▶

Lemma index_of_lt bss c :
  (exists k, 0 <= k /\ Z.of_nat (length bss) = 2 ^ k) -> Z.of_nat (length (A := list (Z * node)) bss) * 8 < 2 ^ 64 ->
  (index_of (length bss) c < length bss)%nat /\
  Z.of_nat (index_of (length bss) c) = calculateIndex (Z.of_nat (length bss)) (spread (hash_of c)).
Proof.
  intros (k & Hk & E) Hb. unfold index_of. rewrite E in *.
  rewrite calculateIndex_pow2 by lia.
  pose proof (Z.mod_pos_bound (u64 (spread (hash_of c))) (2 ^ k) ltac:(lia)). lia.
Qed.

Lemma elem_of_concat_delete {A} (bss : list (list A)) i x :
  x ∈ concat (delete i bss) -> exists j ys, j <> i /\ bss !! j = Some ys /\ x ∈ ys.
Proof.
  rewrite delete_take_drop, concat_app, elem_of_app, !elem_of_concat.
  intros [(ys & Hx & [j Hj]%list_elem_of_lookup)|(ys & Hx & [j Hj]%list_elem_of_lookup)].
  - exists j, ys. apply lookup_take_Some in Hj as [Hj ?]. split_and!; [lia|done..].
  - exists (S i + j)%nat, ys. rewrite lookup_drop in Hj. split_and!; [lia|done..].
Qed.

(** The bucket of a key: every entry with its content is in it. *)
Record bucket_of h (bs : Z) (bss : list (list (Z * node))) (c : C) (i : nat) (xs : list (Z * node))
    (ps : list Z) (q : Z) : Prop := {
  b_index : Z.of_nat i = calculateIndex (Z.of_nat (length bss)) (spread (hash_of c));
  b_index_of : i = index_of (length bss) c;
  b_bucket : bss !! i = Some xs;
  b_array : cells h !! bs = Some (OBuckets ps);
  b_head : ps !! i = Some q;
  b_chain : chain h q xs;
  b_rest : forall x, x ∈ concat (delete i bss) -> n_content x.2 <> c;
  b_keys : readable_keys h xs;
  b_nodup : NoDup (xs.*1 ++ (concat (delete i bss)).*1);
  b_fuel : (length xs <= size (cells h))%nat
}.

Lemma table_bucket h map bs bss c :
  table h map bs bss -> exists i xs ps q, bucket_of h bs bss c i xs ps q.
Proof.
  intros T. destruct (t_count _ _ _ _ T) as [Hk Hb].
  destruct (index_of_lt bss c Hk Hb) as [Hi E]. set (i := index_of (length bss) c) in *.
  destruct (lookup_lt_is_Some_2 _ _ Hi) as [xs Hx].
  destruct (t_chains _ _ _ _ T) as (ps & Hp & Hc).
  destruct (Forall2_lookup_r _ _ _ _ _ Hc Hx) as (q & Hq & Hc').
  pose proof (concat_lookup _ _ _ Hx) as P.
  assert (Hn : NoDup (xs.*1 ++ (concat (delete i bss)).*1)).
  { rewrite <- fmap_app. rewrite <- (fmap_Permutation _ _ _ P). apply (t_nodup _ _ _ _ T). }
  exists i, xs, ps, q. constructor; try done.
  - intros x (j & ys & Hne & Hj & Hy)%elem_of_concat_delete Hc0.
    apply Hne. rewrite <- (t_index _ _ _ _ T _ _ _ Hj Hy). by rewrite Hc0.
  - apply Forall_forall. intros x Hxx. apply (t_keys _ _ _ _ T). rewrite P. apply elem_of_app. by left.
  - apply NoDup_app_l in Hn. by eapply chain_length.
Qed.

(** Replacing one bucket. *)
Lemma table_update h map bs bss i xs xs' h' ps q' :
  table h map bs bss -> bss !! i = Some xs -> cells h !! bs = Some (OBuckets ps) ->
  Forall2 (chain h) ps bss ->
  cells h' !! bs = Some (OBuckets (<[i := q']> ps)) -> chain h' q' xs' ->
  cells h' !! map = Some (OMap (MkHashmap bs (Z.of_nat (length bss))
    (Z.of_nat (length (xs' ++ concat (delete i bss)))))) ->
  (forall a, a ∈ (concat (delete i bss)).*1 -> cells h' !! a = cells h !! a) ->
  (forall a x, cells h !! a = Some (OClient x) -> cells h' !! a = Some (OClient x)) ->
  NoDup (xs'.*1 ++ (concat (delete i bss)).*1) -> Forall (fun a => 0 < a < 2 ^ 64) xs'.*1 ->
  (forall x, x ∈ xs' -> index_of (length bss) (n_content x.2) = i) ->
  (forall x, x ∈ xs' -> key_at h (n_key x.2) (n_content x.2)) ->
  NoDup ((fun x => n_content x.2) <$> xs' ++ concat (delete i bss)) ->
  table h' map bs (<[i := xs']> bss).
Proof.
  intros T Hi Hbs Hch Hbs' Hc Hm Hf Hcl Hn Hr Hix Hks Hd.
  pose proof (lookup_lt_Some _ _ _ Hi) as Hlt.
  pose proof (concat_insert bss i xs' Hlt) as P. pose proof (concat_lookup _ _ _ Hi) as P0.
  assert (Hk : forall k c, key_at h k c -> key_at h' k c) by (intros k c (x & [? ?] & ?); exists x; auto).
  constructor.
  - rewrite length_insert. by rewrite P.
  - apply (t_null _ _ _ _ T).
  - exists (<[i := q']> ps). split; [done|]. apply Forall2_same_length_lookup_2.
    { rewrite !length_insert. by eapply Forall2_length. }
    intros j p ys Hp Hy. destruct (decide (i = j)) as [<-|Hne].
    + rewrite list_lookup_insert_eq in Hy by done. rewrite list_lookup_insert_eq in Hp.
      2: { rewrite (Forall2_length _ _ _ Hch). done. }
      by simplify_eq.
    + rewrite list_lookup_insert_ne in Hp by done. rewrite list_lookup_insert_ne in Hy by done. eapply chain_frame; [|by eapply Forall2_lookup_lr].
      intros a Ha. apply Hf. rewrite delete_take_drop, concat_app, fmap_app, elem_of_app.
      apply list_elem_of_fmap in Ha as (x & -> & Hx).
      destruct (decide (j < i)%nat); [left|right]; apply list_elem_of_fmap_2, elem_of_concat;
        exists ys; (split; [done|]); apply list_elem_of_lookup.
      * exists j. by rewrite lookup_take_lt.
      * exists (j - S i)%nat. rewrite lookup_drop. rewrite <- Hy. f_equal. lia.
  - rewrite (fmap_Permutation _ _ _ P), fmap_app. done.
  - rewrite (fmap_Permutation _ _ _ P), fmap_app. apply Forall_app. split; [done|].
    pose proof (t_range _ _ _ _ T) as Ht. rewrite (fmap_Permutation _ _ _ P0), fmap_app, Forall_app in Ht. apply Ht.
  - rewrite length_insert. apply (t_count _ _ _ _ T).
  - intros j ys x Hj Hx. rewrite length_insert. apply list_lookup_insert_Some in Hj as [(<- & <- & _)|[_ Hj]]; [by apply Hix|].
    by eapply (t_index _ _ _ _ T).
  - intros x Hx. rewrite P, elem_of_app in Hx. apply Hk. destruct Hx as [Hx|Hx]; [by apply Hks|].
    apply (t_keys _ _ _ _ T). rewrite P0. apply elem_of_app. by right.
  - by rewrite (fmap_Permutation _ _ _ P).
Qed.

(** *** Looking up *)

Lemma hashKey_ok h k c : key_at h k c -> hashKey k h = Ok (spread (hash_of c), h).
Proof. intros (x & [H0k Hk] & Hx). unfold hashKey. by rewrite (bind_Ok _ _ _ _ _ (hash_ok _ _ _ _ H0k Hk Hx)). Qed.

(** The way into the bucket of a key that the operations share. *)
Lemma enter_bucket {A} (f : Z -> nat -> slot -> M (heap X) A) h map bs bss k c i xs ps q :
  table h map bs bss -> key_at h k c -> bucket_of h bs bss c i xs ps q ->
  (let! hash := hashKey k in
   let! m := load_map map in
   let index := calculateIndex (bucketCount m) hash in
   let! fuel := walk_fuel in
   f hash fuel (Bucket (buckets m) index)) h =
  f (spread (hash_of c)) (S (size (cells h))) (Bucket bs (Z.of_nat i)) h.
Proof.
  intros T Hk B. step (hashKey_ok _ _ _ Hk). step (load_map_ok _ _ _ (t_map _ _ _ _ T)).
  by rewrite (b_index _ _ _ _ _ _ _ _ B).
Qed.

Lemma read_bucket_of h bs bss c i xs ps q :
  bucket_of h bs bss c i xs ps q -> read_slot (Bucket bs (Z.of_nat i)) h = Ok (q, h).
Proof.
  intros B. apply (read_bucket_ok _ _ _ _ _ (b_array _ _ _ _ _ _ _ _ B)).
  rewrite Nat2Z.id. apply (b_head _ _ _ _ _ _ _ _ B).
Qed.

Lemma find_entry_ok h map m F k c :
  hashmap h map m F -> key_at h k c ->
  exists r, find_entry map k h = Ok (r, h) /\
    (fun e => (e_key e, e_value e)) <$> r = m !! c.
Proof.
  intros (bs & bss & T & -> & _) Hk. destruct (table_bucket _ _ _ _ c T) as (i & xs & ps & q & B).
  pose proof (concat_lookup _ _ _ (b_bucket _ _ _ _ _ _ _ _ B)) as P.
  assert (E : find_entry map k h = find_loop (S (size (cells h))) k (spread (hash_of c)) q h).
  { unfold find_entry. step (hashKey_ok _ _ _ Hk). step (load_map_ok _ _ _ (t_map _ _ _ _ T)).
    cbn [bucketCount buckets]. rewrite <- (b_index _ _ _ _ _ _ _ _ B). by step (read_bucket_of _ _ _ _ _ _ _ _ B). }
  rewrite E. pose proof (b_fuel _ _ _ _ _ _ _ _ B).
  destruct (find_loop_ok h k c Hk (S (size (cells h))) q xs (b_chain _ _ _ _ _ _ _ _ B)
    (b_keys _ _ _ _ _ _ _ _ B)) as [(a & n & q' & Hx & <- & ->)|[Hx ->]]; [lia| |].
  - exists (Some (entry_of n q')). split; [done|]. symmetry.
    apply (map_of_lookup bss (a, n)); [apply (t_distinct _ _ _ _ T)|].
    rewrite P. apply elem_of_app. by left.
  - exists None. split; [done|]. symmetry. apply map_of_none. intros x Hin.
    rewrite P, elem_of_app in Hin. destruct Hin as [Hin|Hin].
    + rewrite Forall_forall in Hx. by apply Hx.
    + by apply (b_rest _ _ _ _ _ _ _ _ B).
Qed.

◀

Exercise goal: The first line of the entries above marks where to begin; repeat each line exactly through the one that contains "pose proof (concat_lookup _ _ _ Hx) as P.", and include that line.

Solution for this task:
Lemma index_of_lt bss c :
  (exists k, 0 <= k /\ Z.of_nat (length bss) = 2 ^ k) -> Z.of_nat (length (A := list (Z * node)) bss) * 8 < 2 ^ 64 ->
  (index_of (length bss) c < length bss)%nat /\
  Z.of_nat (index_of (length bss) c) = calculateIndex (Z.of_nat (length bss)) (spread (hash_of c)).
Proof.
  intros (k & Hk & E) Hb. unfold index_of. rewrite E in *.
  rewrite calculateIndex_pow2 by lia.
  pose proof (Z.mod_pos_bound (u64 (spread (hash_of c))) (2 ^ k) ltac:(lia)). lia.
Qed.

Lemma elem_of_concat_delete {A} (bss : list (list A)) i x :
  x ∈ concat (delete i bss) -> exists j ys, j <> i /\ bss !! j = Some ys /\ x ∈ ys.
Proof.
  rewrite delete_take_drop, concat_app, elem_of_app, !elem_of_concat.
  intros [(ys & Hx & [j Hj]%list_elem_of_lookup)|(ys & Hx & [j Hj]%list_elem_of_lookup)].
  - exists j, ys. apply lookup_take_Some in Hj as [Hj ?]. split_and!; [lia|done..].
  - exists (S i + j)%nat, ys. rewrite lookup_drop in Hj. split_and!; [lia|done..].
Qed.

(** The bucket of a key: every entry with its content is in it. *)
Record bucket_of h (bs : Z) (bss : list (list (Z * node))) (c : C) (i : nat) (xs : list (Z * node))
    (ps : list Z) (q : Z) : Prop := {
  b_index : Z.of_nat i = calculateIndex (Z.of_nat (length bss)) (spread (hash_of c));
  b_index_of : i = index_of (length bss) c;
  b_bucket : bss !! i = Some xs;
  b_array : cells h !! bs = Some (OBuckets ps);
  b_head : ps !! i = Some q;
  b_chain : chain h q xs;
  b_rest : forall x, x ∈ concat (delete i bss) -> n_content x.2 <> c;
  b_keys : readable_keys h xs;
  b_nodup : NoDup (xs.*1 ++ (concat (delete i bss)).*1);
  b_fuel : (length xs <= size (cells h))%nat
}.

Lemma table_bucket h map bs bss c :
  table h map bs bss -> exists i xs ps q, bucket_of h bs bss c i xs ps q.
Proof.
  intros T. destruct (t_count _ _ _ _ T) as [Hk Hb].
  destruct (index_of_lt bss c Hk Hb) as [Hi E]. set (i := index_of (length bss) c) in *.
  destruct (lookup_lt_is_Some_2 _ _ Hi) as [xs Hx].
  destruct (t_chains _ _ _ _ T) as (ps & Hp & Hc).
  destruct (Forall2_lookup_r _ _ _ _ _ Hc Hx) as (q & Hq & Hc').
  pose proof (concat_lookup _ _ _ Hx) as P.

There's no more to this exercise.